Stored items
● ● ●

(** * A unification layer over chat-completion APIs: translation and
      stream decoding

    Shallow embedding of the Go packages [provider], [provider/openai],
    [provider/mistral], [provider/anthropic] and [provider/ollama], and
    the properties of their request mappers, response mappers, stream
    decoders and of the stream reader.

    Conventions of the embedding:
    - Go's [int] is a 64-bit two's complement integer: a [Z] with the
      wrap-around of [+] written out ([Go.int_add]);
    - [string] is Rocq's [string]; a [float64] travels as its IEEE-754
      bit pattern (the mappers only copy it); a pointer [*T] that is only
      tested against [nil] and read is an [option T];
    - a slice is a [list] ([nil] and the empty slice are both [[]]: the
      code only takes [len] and ranges over them);
    - [encoding/json], the HTTP transport and the ollama client are
      collaborators: the functions that use them take them as arguments;
    - the goroutine started by a [Stream] method is the list of events it
      sends on the channel, in order, before it closes the channel, when
      the consumer keeps receiving and the context is not cancelled (a
      cancelled run sends a prefix of that list). *)

From Stdlib Require Import ZArith String Ascii List Bool Lia DecimalString.
From stdpp Require Import base option list gmap strings.
Import ListNotations.

Local Open Scope Z_scope.
Local Open Scope string_scope.
Local Open Scope list_scope.

(** ** Go values used by every package *)

Module Go.

(** [int] on the 64-bit platforms the module targets. *)
Definition int := Z.
Definition int64 := Z.
Definition float64 := Z.

Definition min_int : Z := - 2 ^ 63.
Definition max_int : Z := 2 ^ 63 - 1.

Definition wrap (z : Z) : int := (z + 2 ^ 63) mod 2 ^ 64 - 2 ^ 63.

Definition in_int (z : Z) : Prop := min_int <= z <= max_int.

(** [a + b] and [i++] on [int]. *)
Definition int_add (a b : int) : int := wrap (a + b).
Definition int_incr (a : int) : int := int_add a 1.

(** The loop variable of [for i := range s]. *)
Definition int_of_nat (n : nat) : int := wrap (Z.of_nat n).

(** The [error] interface, by the way a value was made:
    [errors.New] and [fmt.Errorf] without [%w] give a fresh value that
    is equal only to itself, [fmt.Errorf] with [%w] wraps a cause. The
    package variable [provider.ErrStreamClosed] is one such value, with
    an identity of its own. *)
Inductive fmt_arg : Type :=
| arg_int (i : Z)
| arg_string (s : string).

Inductive error : Type :=
| ErrStreamClosed
| errorf (format : string) (args : list fmt_arg)
| errorw (format : string) (cause : error).

(** [(T, error)] results. *)
Inductive result (A : Type) : Type :=
| Ok (a : A)
| Err (e : error).
Arguments Ok {A} a.
Arguments Err {A} e.

(** A statement that either completes or panics. *)
Inductive outcome (A : Type) : Type :=
| Returns (a : A)
| Panics (msg : string).
Arguments Returns {A} a.
Arguments Panics {A} msg.

Definition bind {A B} (m : outcome A) (k : A -> outcome B) : outcome B :=
  match m with
  | Returns a => k a
  | Panics msg => Panics msg
  end.

(** [interface{}] holding a JSON document, as [encoding/json] builds it:
    [nil], [bool], [float64], [string], [[]any], [map[string]any]. *)
#[warnings="-register-all"]
Inductive any : Type :=
| any_nil
| any_bool (b : bool)
| any_float64 (f : float64)
| any_string (s : string)
| any_slice (l : list any)
| any_map (m : list (string * any)).

(** [strings.HasPrefix] and [strings.TrimPrefix]. *)
Definition HasPrefix (s pre : string) : bool := String.prefix pre s.

Fixpoint drop_chars (n : nat) (s : string) : string :=
  match n, s with
  | O, _ => s
  | S n', String _ s' => drop_chars n' s'
  | S _, EmptyString => EmptyString
  end.

Definition TrimPrefix (s pre : string) : string :=
  if HasPrefix s pre then drop_chars (String.length pre) s else s.

(** A channel of [struct{}] used only as a close signal. *)
Inductive signal : Type := sig_open | sig_closed.

(** The builtin [close]: closing a closed channel panics. *)
Definition close_signal (c : signal) : outcome signal :=
  match c with
  | sig_open => Returns sig_closed
  | sig_closed => Panics "close of closed channel"
  end.

End Go.

Import Go.

(** ** The HTTP transport, as the providers use it *)

Module http.

Definition MethodPost := "POST".
Definition StatusOK : int := 200.

(** A request. Its URL is the URL that [url.Parse] made of the text
    given to [NewRequestWithContext], as [String] prints it. Its header
    is a map from keys to the value last set: [Set] and [Get] bring a key
    to the same canonical form, and the model keeps the key as the code
    writes it on both sides. *)
Record Request : Type := {
  Request_Method : string;
  Request_URL : string;
  Request_Header : gmap string string;
  Request_Body : string }.

(** A response: its status, what [io.ReadAll] gives for its body (the
    bytes read and the error, if any), and the lines a scanner yields for
    the same body. *)
Record Response : Type := {
  Response_StatusCode : int;
  Response_ReadAll : string * option error;
  Response_Lines : list string }.

(** [http.NewRequestWithContext] with a non-nil context and a valid
    method: it parses the URL text, fails when that fails, and keeps the
    parsed URL, which need not print as the text it was parsed from (the
    scheme is brought to lower case, for one). [parse] is [url.Parse]
    followed by [String]. *)
Definition NewRequestWithContext (parse : string -> result string)
    (method url body : string) : result Request :=
  match parse url with
  | Err e => Err e
  | Ok u =>
      Ok {| Request_Method := method; Request_URL := u;
            Request_Header := ∅; Request_Body := body |}
  end.

(** [req.Header.Set(key, value)] and [req.Header.Get(key)] with its
    [ok]. *)
Definition Header_Get (key : string) (r : Request) : option string :=
  Request_Header r !! key.

Definition Header_Set (key value : string) (r : Request) : Request :=
  {| Request_Method := Request_Method r; Request_URL := Request_URL r;
     Request_Header := <[key := value]> (Request_Header r);
     Request_Body := Request_Body r |}.

End http.

(** ** Package provider: the unified model and the stream reader *)

Module provider.

Definition Role := string.
Definition RoleSystem : Role := "system".
Definition RoleUser : Role := "user".
Definition RoleAssistant : Role := "assistant".
Definition RoleTool : Role := "tool".

Record FunctionCall : Type := {
  FunctionCall_Name : string;
  FunctionCall_Arguments : string }.

Record ToolCall : Type := {
  ToolCall_ID : string;
  ToolCall_Type : string;
  ToolCall_Function : FunctionCall;
  ToolCall_Index : int }.

Record Message : Type := {
  Message_Role : Role;
  Message_Content : string;
  Message_ToolCalls : list ToolCall;
  Message_ToolCallID : string;
  Message_Name : string }.

Record Function : Type := {
  Function_Name : string;
  Function_Description : string;
  Function_Parameters : list (string * any);
  Function_Strict : bool }.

● ● ●

● **What needs to be done**
Say how many lines of the data include the string "variable". Nothing other than the number should be given.

● **Response box**
2